= Problem =
Take the entries below and print only the lines from the one with "p = Some j →" through the one with "apply buildTextureData_Return in", exactly as they stand, both ends included.

= Records to process =
(** Property X6.  Behind the node headers a returned array holds nothing
    but positions of nodes as converted to float32: every entry of an
    adjacency list, and every padding element, is the conversion of the
    index of one of the nodes passed in.  While the array has at most
    [2^24] elements the conversion changes nothing, and the entry is that
    index itself. *)
Theorem buildTextureData_entries_are_nodes fuel nodes edges g arr g' p :
  buildTextureData fround fuel nodes edges g = Return (arr, g') →
  4 * length nodes ≤ p < length arr →
  ∃ j, j < length nodes
    ∧ arr !! p = Some (FInt (fround_Z (Z.of_nat j)))
    ∧ ((Z.of_nat (length arr) ≤ 2 ^ 24)%Z →
       arr !! p = Some (FInt (Z.of_nat j))).
Proof.
  intros H Hp.
  pose proof (buildTextureData_array _ _ _ _ _ _ H)
    as (_ & Hsum & Hlen & _ & Hpad).
  pose proof (buildTextureData_Return _ _ _ _ _ _ _ H)
    as (HF & _ & _ & _ & Hat).
  set (m := register nodes 0 ∅) in *. set (dests := dests_of m edges) in *.
  enough (∃ j, j < length nodes
               ∧ arr !! p = Some (FInt (fround_Z (Z.of_nat j)))) as (j & Hj & Hpj).
  { exists j. split; [done|]. split; [done|]. intros Hsmall.
    rewrite Hpj, fround_Z_exact; [done | lia]. }
  destruct (decide (p < 4 * length nodes + 2 * length edges)) as [Hin|Hout].
  - destruct (position_in_lists (dests <$> seq 0 (length nodes))
                (p - 4 * length nodes)) as (i & l & q & Hi & Hq & Hpq); [lia|].
    rewrite list_lookup_fmap in Hi.
    destruct (seq 0 (length nodes) !! i) as [i'|] eqn:Hseq; [|done].
    apply lookup_seq in Hseq as [-> Hil]. simpl in Hi, Hil. simplify_eq.
    rewrite <- fmap_take, take_seq, Nat.min_l in Hpq by lia.
    destruct (lookup_lt_is_Some_2 (dests i) q Hq) as [dest Hdest].
    destruct (Hat i Hil) as (_ & _ & Hd).
    exists dest. split.
    + eapply dests_of_bound; [apply register_below|].
      by eapply list_elem_of_lookup_2.
    + rewrite <- (Hd q dest Hdest). f_equal. lia.
  - exists 0. rewrite Hpad by lia. split; [|done].
    destruct edges as [|e rest]; [simpl in *; lia|].
    apply Forall_cons in HF as [[[s Hs] _] _].
    apply register_below in Hs. lia.
Qed.

Lemma sum_list_fmap {A} (f : A → nat) (l : list A) :
  sum_list (f <$> l) = sum_list_with f l.
Proof. induction l as [|a l IH]; simpl; [done | f_equal; exact IH]. Qed.

Lemma max_list_fmap {A} (f : A → nat) (l : list A) :
  max_list (f <$> l) = max_list_with f l.
Proof. induction l as [|a l IH]; simpl; [done | f_equal; exact IH]. Qed.

(** Property X7.  Whatever the ids, the headers of a returned array chain
    up: there is one count per node, the counts add up to twice the
    number of edges, [maxEdgePerVetex] is the largest of them, the first
    offset is [4 * nodes.length], and each further offset is the previous
    offset plus the previous count. *)
Theorem buildTextureData_offsets_chain fuel nodes edges g arr g' :
  buildTextureData fround fuel nodes edges g = Return (arr, g') →
  ∃ counts : list nat,
    length counts = length nodes
    ∧ sum_list counts = 2 * length edges
    ∧ maxEdgePerVetex g' = Some (max_list counts)
    ∧ ∀ i c, counts !! i = Some c →
        arr !! (4 * i + 2)
        = Some (FInt (fround_Z
                  (Z.of_nat (4 * length nodes + sum_list (take i counts)))))
        ∧ arr !! (4 * i + 3) = Some (FInt (fround_Z (Z.of_nat c))).
Proof.
  intros H.
  pose proof (buildTextureData_array _ _ _ _ _ _ H) as (Hg & Hsum & _).
  pose proof (buildTextureData_Return _ _ _ _ _ _ _ H)
    as (_ & _ & _ & Hmax & Hat).
  set (m := register nodes 0 ∅) in *. set (dests := dests_of m edges) in *.
  exists ((λ i, length (dests i)) <$> seq 0 (length nodes)).
  split; [by rewrite length_fmap, length_seq|].
  split; [by rewrite sum_list_fmap, <- Hsum, sum_list_with_fmap|].
  split; [by rewrite Hmax, max_list_fmap, max_list_with_fmap|].
  intros i c Hi. rewrite list_lookup_fmap in Hi.
  destruct (seq 0 (length nodes) !! i) as [i'|] eqn:Hseq; [|done].
  apply lookup_seq in Hseq as [-> Hil]. simpl in Hi, Hil. simplify_eq.
  destruct (Hat i Hil) as (H2 & H3 & _).
  rewrite (Nat.mul_comm 4 i), H2, H3. split; [|done].
  rewrite <- fmap_take, take_seq, Nat.min_l by lia.
  by rewrite sum_list_fmap, sum_list_with_fmap.
Qed.

Lemma stored_slice {A B} (f : A → B) (l : list A) (arr : list B) off :
  (∀ p a, l !! p = Some a → arr !! (off + p) = Some (f a)) →
  take (length l) (drop off arr) = f <$> l.
Proof.
  intros Hd. apply list_eq. intros p. rewrite list_lookup_fmap.
  destruct (decide (p < length l)) as [Hp|Hp].
  - rewrite lookup_take_lt, lookup_drop by done.
    destruct (lookup_lt_is_Some_2 l p Hp) as [a Ha].
    rewrite Ha. simpl. by apply Hd.
  - rewrite lookup_take_ge by lia. by rewrite lookup_ge_None_2 by lia.
Qed.

Lemma dests_of_symmetric m edges i j :
  length (filter (λ v, v = j) (dests_of m edges i))
  = length (filter (λ v, v = i) (dests_of m edges j)).
Proof.
  unfold dests_of. induction edges as [|e rest IH]; [done|].
  cbn [flat_map]. rewrite !filter_app, !length_app, IH. f_equal.
  destruct (m !! source e) as [s|]; [|done].
  destruct (m !! target e) as [t|]; [|done].
  rewrite !filter_app, !length_app.
  repeat case_decide; subst; rewrite ?filter_cons, ?filter_nil;
    repeat case_decide; simpl; try lia; congruence.
Qed.

(** Property X8.  The adjacency lists of a returned array describe an
    undirected graph: node [j] occurs in the list stored for node [i] as
    often as node [i] occurs in the list stored for node [j]. *)
Theorem buildTextureData_adjacency_symmetric fuel nodes edges g arr g' :
  buildTextureData fround fuel nodes edges g = Return (arr, g') →
  ∃ adj : list (list nat),
    length adj = length nodes
    ∧ (∀ i l, adj !! i = Some l →
         ∃ offset : nat,
           arr !! (4 * i + 2) = Some (FInt (fround_Z (Z.of_nat offset)))
           ∧ arr !! (4 * i + 3) = Some (FInt (fround_Z (Z.of_nat (length l))))
           ∧ take (length l) (drop offset arr)
             = (λ p, FInt (fround_Z (Z.of_nat p))) <$> l)
    ∧ ∀ i j li lj, adj !! i = Some li → adj !! j = Some lj →
        length (filter (λ v, v = j) li) = length (filter (λ v, v = i) lj).
Proof.
  intros H.
  pose proof (buildTextureData_Return _ _ _ _ _ _ _ H)
    as (_ & _ & _ & _ & Hat).
  set (m := register nodes 0 ∅) in *. set (dests := dests_of m edges) in *.
  assert (Hadj : ∀ i l, (dests <$> seq 0 (length nodes)) !! i = Some l →
            i < length nodes ∧ l = dests i).
  { intros i l Hi. rewrite list_lookup_fmap in Hi.
    destruct (seq 0 (length nodes) !! i) as [i'|] eqn:Hseq; [|done].
    apply lookup_seq in Hseq as [-> Hil]. simpl in Hi. by simplify_eq. }
  exists (dests <$> seq 0 (length nodes)).
  split; [by rewrite length_fmap, length_seq|]. split.
  - intros i l Hi. apply Hadj in Hi as [Hil ->].
    destruct (Hat i Hil) as (H2 & H3 & Hd).
    eexists. rewrite (Nat.mul_comm 4 i). split; [exact H2|].
    split; [exact H3|]. by apply stored_slice.
  - intros i j li lj Hi Hj.
    apply Hadj in Hi as [_ ->]. apply Hadj in Hj as [_ ->].
    apply dests_of_symmetric.
Qed.

Lemma length_flat_map_4 {A B} (f : A → list B) (l : list A) :
  (∀ a, length (f a) = 4) → length (flat_map f l) = 4 * length l.
Proof.
  intros Hf. induction l as [|a l IH]; [done|].
  cbn [flat_map length]. rewrite length_app, Hf, IH. lia.
Qed.

Lemma map_flat_map {A B C} (h : B → C) (f : A → list B) (l : list A) :
  map h (flat_map f l) = flat_map (λ a, map h (f a)) l.
Proof.
  induction l as [|a l IH]; [done|].
  cbn [flat_map]. by rewrite map_app, IH.
Qed.

Lemma loop_offsets_no_edges (rest : list (@node coord)) : ∀ A i N,
  length A = 4 * i → i + length rest ≤ N →
  loop_offsets (length rest) i (replicate N []) (A ++ header rest) 0
  = Some (A ++ flat_map (λ n, [VCoord (x n); VCoord (y n);
                               VInt (Z.of_nat (length A + 4 * length rest));
                               VInt 0%Z]) rest, 0).
Proof.
  induction rest as [|n rest IH]; intros A i N HA HN; [done|].
  cbn [length loop_offsets]. rewrite lookup_replicate_2 by (cbn [length] in HN; lia).
  cbn [length push_dests Nat.max].
  assert (HL : length (A ++ header (n :: rest)) = length A + 4 * S (length rest))
    by (rewrite length_app, length_header; done).
  rewrite HL.
  change (header (n :: rest))
    with ([VCoord (x n); VCoord (y n); VInt 0%Z; VInt 0%Z] ++ header rest).
  rewrite (js_set_in_range (A ++ _)) by (rewrite length_app; simpl; lia).
  rewrite js_set_in_range by (rewrite length_insert, length_app; simpl; lia).
  replace (i * 4 + 2) with (length A + 2) by lia.
  replace (i * 4 + 3) with (length A + 3) by lia.
  rewrite !insert_app_r. cbn [insert list_insert app].
  rewrite (cons_middle _ A), app_assoc, (cons_middle _ (A ++ _)), app_assoc.
  rewrite (cons_middle _ (_ ++ _)), app_assoc, (cons_middle _ ((_ ++ _) ++ _)), app_assoc.
  rewrite (IH _ (S i) N) by (rewrite ?length_app; simpl in *; lia).
  rewrite !length_app. cbn [length flat_map]. rewrite <- !app_assoc. cbn [app].
  f_equal. f_equal. f_equal. do 4 f_equal.
  apply flat_map_ext. intros n0. do 3 f_equal. f_equal. lia.
Qed.

(** Property X9.  For a graph without edges the call returns on every node
    list, needs no padding, and the array consists of the node headers
    alone: the coordinates, the offset [4 * nodes.length] and the count 0
    for every node.  [maxEdgePerVetex] becomes 0 and [lineIndexBufferData]
    stays as it was. *)
Theorem buildTextureData_no_edges fuel nodes g :
  buildTextureData fround fuel nodes [] g
  = Return
      (flat_map (λ n, [FCoord (fround (x n)); FCoord (fround (y n));
                       FInt (fround_Z (Z.of_nat (4 * length nodes)));
                       FInt 0%Z]) nodes,
       {| lineIndexBufferData := lineIndexBufferData g;
          maxEdgePerVetex := Some 0 |}).
Proof.
  unfold buildTextureData. rewrite loop_nodes_spec. simpl.
  pose proof (loop_offsets_no_edges nodes [] 0 (length nodes) eq_refl) as Hrun.
  simpl in Hrun. rewrite Hrun by lia.
  set (d := flat_map _ nodes).
  assert (Hd : length d = 4 * length nodes)
    by (apply length_flat_map_4; by intros n).
  assert (Hp : pad_loop fuel d = Some d).
  { destruct fuel; cbn [pad_loop]; rewrite decide_True; try done;
      rewrite Hd, Nat.mul_comm; apply Nat.Div0.mod_mul. }
  rewrite Hp. f_equal. f_equal. unfold d, Float32Array.
  rewrite map_flat_map. apply flat_map_ext. intros n. simpl.
  by do 2 f_equal.
Qed.

(** Property X10.  The id [__proto__] cannot be used: an edge that names
    it as source or target makes the call throw, also when a node with
    that id is in the node list. *)
Theorem buildTextureData_proto_id_throws fuel nodes edges g e :
  3 ≤ fuel → e ∈ edges →
  source e = "__proto__" ∨ target e = "__proto__" →
  ∃ g', buildTextureData fround fuel nodes edges g = TypeError g'.
Proof.
  intros Hfuel He Hproto.
  pose proof (buildTextureData_outcome fround fuel nodes edges g Hfuel) as Ho.
  destruct (buildTextureData fround fuel nodes edges g) as [[arr g']| g' |];
    [|by eauto|done].
  exfalso. eapply Forall_forall in Ho; [|exact He].
  destruct Ho as [[Hs _] [Ht _]]. by destruct Hproto.
Qed.

Lemma max_list_with_ge {A} (f : A → nat) (l : list A) a :
  a ∈ l → f a ≤ max_list_with f l.
Proof.
  induction 1 as [a l|a a' l _ IH]; simpl; lia.
Qed.

(** The layout of a small array for nodes with distinct ids, in the form
    the kernel relies on. *)
Lemma layout_exact fuel nodes edges g arr g' i :
  NoDup (id <$> nodes) →
  buildTextureData fround fuel nodes edges g = Return (arr, g') →
  (Z.of_nat (length arr) ≤ 2 ^ 24)%Z →
  i < length nodes →
  ∃ offset maxE : nat,
    let adj := adjacency nodes edges i in
    arr !! (4 * i + 2) = Some (FInt (Z.of_nat offset))
    ∧ arr !! (4 * i + 3) = Some (FInt (Z.of_nat (length adj)))
    ∧ 4 * length nodes ≤ offset
    ∧ offset + length adj ≤ length arr
    ∧ length arr mod 4 = 0
    ∧ maxEdgePerVetex g' = Some maxE ∧ length adj ≤ maxE
    ∧ ∀ p j, adj !! p = Some j →
        arr !! (offset + p) = Some (FInt (Z.of_nat j)) ∧ j < length nodes.
Proof.
  intros Hnd H Hsmall Hi.
  apply buildTextureData_Return in H as (HF & Hmod & Hlen & Hmax & Hat).
  set (m := register nodes 0 ∅) in *. set (dests := dests_of m edges) in *.
  destruct (dests_of_adjacency nodes Hnd edges i HF Hi) as [Hadj _].
  fold m in Hadj. fold dests in Hadj.
  destruct (Hat i Hi) as (H2 & H3 & Hd).
  set (offset := 4 * length nodes + sum_list_with length (dests <$> seq 0 i)) in *.
  assert (Hle : offset + length (dests i) ≤ length arr).
  { etrans; [|exact Hlen]. unfold offset.
    replace (length nodes) with (i + S (length nodes - S i)) at 3 by lia.
    rewrite seq_app, fmap_app, sum_list_with_app. simpl. lia. }
  assert (Hex : ∀ k : nat, k ≤ length arr → fround_Z (Z.of_nat k) = Z.of_nat k).
  { intros k Hk. apply fround_Z_exact. lia. }
  exists offset, (max_list_with length (dests <$> seq 0 (length nodes))).
  cbn zeta. rewrite <- Hadj. rewrite (Nat.mul_comm 4 i).
  rewrite Hex in H2 by lia. rewrite Hex in H3 by lia.
  split; [done|]. split; [done|]. split; [unfold offset; lia|].
  split; [done|]. split; [done|]. split; [done|]. split.
  { apply (max_list_with_ge length). apply list_elem_of_fmap_2.
    apply elem_of_seq. lia. }
  intros p j Hp.
  assert (j < length nodes) as Hj.
  { eapply dests_of_bound; [apply register_below|].
    by eapply list_elem_of_lookup_2. }
  rewrite (Hd p j Hp), Hex by lia. done.
Qed.
(** * The Cytomat serial transaction engine ([cytomat/serial_port.py])

    A shallow embedding of [SerialPort]: the framing of one command/response
    exchange ([communicate]), the prefix check ([check_prefix_and_strip]) and
    the two typed entry points ([issue_action_command],
    [issue_status_command]).

    Python values are represented as follows.
    - [str] is a list of Unicode code points ([N]);
    - [bytes] is a list of [Byte.byte];
    - a raised exception is the [Raise] outcome of a computation; mutations
      made before the exception stay in the state;
    - the [timeout: float] attribute is not represented: a timed-out operation
      is one whose resource (lock, line, incoming byte) is not available. *)

From Stdlib Require Import String Ascii.
From Stdlib Require Import List NArith ZArith Lia Bool.
From Stdlib Require Import Strings.Byte.
From Equations Require Import Equations.
From Equations.Prop Require Import Logic.
Import ListNotations.

Local Open Scope N_scope.

(* ===================================================================== *)
(** ** Strings and bytes *)
(* ===================================================================== *)

Definition str := list N.
Definition bytes := list byte.

(** A Python string literal of the source, as code points. *)
Definition lit (s : string) : str :=
  List.map N_of_ascii (list_ascii_of_string s).

Definition CR : byte := x0d.

Definition bytes_eqb (a b : bytes) : bool :=
  if list_eq_dec Byte.byte_eq_dec a b then true else false.

(** [s.startswith(prefix)] *)
Fixpoint startswith (s prefix : str) {struct prefix} : bool :=
  match prefix, s with
  | [], _ => true
  | p :: prefix', c :: s' => (c =? p) && startswith s' prefix'
  | _ :: _, [] => false
  end.

(** [b.endswith(suffix)] on bytes *)
Definition endswith (b suffix : bytes) : bool :=
  (length suffix <=? length b)%nat
  && bytes_eqb (skipn (length b - length suffix) b) suffix.

(** [s[i:j]] and [s[i:]] for non-negative indices *)
Definition slice (s : str) (i j : nat) : str := firstn (j - i) (skipn i s).
Definition slice_from (s : str) (i : nat) : str := skipn i s.

(** [str.isspace] of one code point ([Py_UNICODE_ISSPACE]) *)
Definition isspace (c : N) : bool :=
  ((0x09 <=? c) && (c <=? 0x0D))
  || ((0x1C <=? c) && (c <=? 0x1F))
  || (c =? 0x20) || (c =? 0x85) || (c =? 0xA0) || (c =? 0x1680)
  || ((0x2000 <=? c) && (c <=? 0x200A))
  || (c =? 0x2028) || (c =? 0x2029) || (c =? 0x202F) || (c =? 0x205F)
  || (c =? 0x3000).

Fixpoint lstrip (s : str) : str :=
  match s with
  | c :: s' => if isspace c then lstrip s' else s
  | [] => []
  end.

Definition rstrip (s : str) : str := rev (lstrip (rev s)).

(** [s.strip()] *)
Definition strip (s : str) : str := rstrip (lstrip s).

(* ===================================================================== *)
(** ** Exceptions and outcomes *)
(* ===================================================================== *)

(** What a [TimeoutError] reports.  The text raised by the lock helper is
    not part of the sources, so that case carries no text. *)
Inductive timeout_detail :=
| LockNotAcquired
| ReadTimedOut (msg : str).

Inductive exn :=
| TimeoutError (detail : timeout_detail)
| SerialCommunicationError (msg : str)
| SerialCommunicationError_from_error_code (error_code : Z)
| UnexpectedResponse (msg : str)
| InvalidCommand (msg : str)
| UnicodeEncodeError (object : str) (start : nat)
| UnicodeDecodeError (object : bytes) (start : nat)
| ValueError (literal : str)
| SerialTimeoutException.

Inductive outcome (A : Type) :=
| Return (a : A)
| Raise (e : exn).
Arguments Return {A} a.
Arguments Raise {A} e.

(** The two errors of the taxonomy that [issue_action_command] documents. *)
Definition is_communication_error (e : exn) : bool :=
  match e with
  | SerialCommunicationError _ | SerialCommunicationError_from_error_code _ => true
  | _ => false
  end.

Definition is_unexpected_response (e : exn) : bool :=
  match e with UnexpectedResponse _ => true | _ => false end.

(* ===================================================================== *)
(** ** The ASCII codec *)
(* ===================================================================== *)

(** [s.encode("ascii")]: the position of the first code point above 127 is
    reported by the error. *)
Fixpoint encode_from (pos : nat) (object s : str) : outcome bytes :=
  match s with
  | [] => Return []
  | c :: s' =>
      if c <? 128 then
        match Byte.of_N c, encode_from (S pos) object s' with
        | Some b, Return bs => Return (b :: bs)
        | Some _, Raise e => Raise e
        | None, _ => Raise (UnicodeEncodeError object pos)
        end
      else Raise (UnicodeEncodeError object pos)
  end.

= Exercise output =
    ∧ ∀ p j, adj !! p = Some j →
        arr !! (offset + p) = Some (FInt (Z.of_nat j)) ∧ j < length nodes.
Proof.
  intros Hnd H Hsmall Hi.
  apply buildTextureData_Return in H as (HF & Hmod & Hlen & Hmax & Hat).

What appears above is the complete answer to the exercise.